Definition set_local_base_url (v : option string) (r : t) : t :=
  mk r.(id) r.(project_id) r.(group_id) r.(title) r.(status) r.(active_agent)
    r.(preferred_agent) r.(permission) r.(execution_backend) r.(force_managed_workspace)
    r.(model) r.(reasoning) r.(local_provider) v r.(model_target) r.(compute_lease_id)
    r.(compute_provider) r.(estimated_compute_cost_usd) r.(fallback_model_target)
    r.(original_agent) r.(fallback_agent) r.(original_model) r.(fallback_model)
    r.(original_reasoning) r.(fallback_reasoning) r.(original_local_provider)
    r.(fallback_local_provider) r.(original_local_base_url) r.(fallback_local_base_url)
    r.(switch_back_pending) r.(limit_reset_at) r.(switch_back) r.(handoff_state)
    r.(provider_account_id) r.(objective) r.(decisions) r.(progress) r.(open_questions)
    r.(next_actions) r.(task_budget) r.(sort_order) r.(created_at) r.(updated_at).

Definition set_original_agent (v : option AgentKind.t) (r : t) : t :=
  mk r.(id) r.(project_id) r.(group_id) r.(title) r.(status) r.(active_agent)
    r.(preferred_agent) r.(permission) r.(execution_backend) r.(force_managed_workspace)
    r.(model) r.(reasoning) r.(local_provider) r.(local_base_url) r.(model_target)
    r.(compute_lease_id) r.(compute_provider) r.(estimated_compute_cost_usd)
    r.(fallback_model_target) v r.(fallback_agent) r.(original_model) r.(fallback_model)
    r.(original_reasoning) r.(fallback_reasoning) r.(original_local_provider)
    r.(fallback_local_provider) r.(original_local_base_url) r.(fallback_local_base_url)
    r.(switch_back_pending) r.(limit_reset_at) r.(switch_back) r.(handoff_state)
    r.(provider_account_id) r.(objective) r.(decisions) r.(progress) r.(open_questions)
    r.(next_actions) r.(task_budget) r.(sort_order) r.(created_at) r.(updated_at).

○ ○ ○

## TO DO
Copy the entire listing, keeping each line exactly as it is.

## RESULT
Definition set_local_base_url (v : option string) (r : t) : t :=
  mk r.(id) r.(project_id) r.(group_id) r.(title) r.(status) r.(active_agent)
    r.(preferred_agent) r.(permission) r.(execution_backend) r.(force_managed_workspace)
    r.(model) r.(reasoning) r.(local_provider) v r.(model_target) r.(compute_lease_id)
    r.(compute_provider) r.(estimated_compute_cost_usd) r.(fallback_model_target)
    r.(original_agent) r.(fallback_agent) r.(original_model) r.(fallback_model)
    r.(original_reasoning) r.(fallback_reasoning) r.(original_local_provider)
    r.(fallback_local_provider) r.(original_local_base_url) r.(fallback_local_base_url)
    r.(switch_back_pending) r.(limit_reset_at) r.(switch_back) r.(handoff_state)
    r.(provider_account_id) r.(objective) r.(decisions) r.(progress) r.(open_questions)
    r.(next_actions) r.(task_budget) r.(sort_order) r.(created_at) r.(updated_at).

Definition set_original_agent (v : option AgentKind.t) (r : t) : t :=
  mk r.(id) r.(project_id) r.(group_id) r.(title) r.(status) r.(active_agent)
    r.(preferred_agent) r.(permission) r.(execution_backend) r.(force_managed_workspace)
    r.(model) r.(reasoning) r.(local_provider) r.(local_base_url) r.(model_target)
    r.(compute_lease_id) r.(compute_provider) r.(estimated_compute_cost_usd)
    r.(fallback_model_target) v r.(fallback_agent) r.(original_model) r.(fallback_model)
    r.(original_reasoning) r.(fallback_reasoning) r.(original_local_provider)
    r.(fallback_local_provider) r.(original_local_base_url) r.(fallback_local_base_url)
    r.(switch_back_pending) r.(limit_reset_at) r.(switch_back) r.(handoff_state)
    r.(provider_account_id) r.(objective) r.(decisions) r.(progress) r.(open_questions)
    r.(next_actions) r.(task_budget) r.(sort_order) r.(created_at) r.(updated_at).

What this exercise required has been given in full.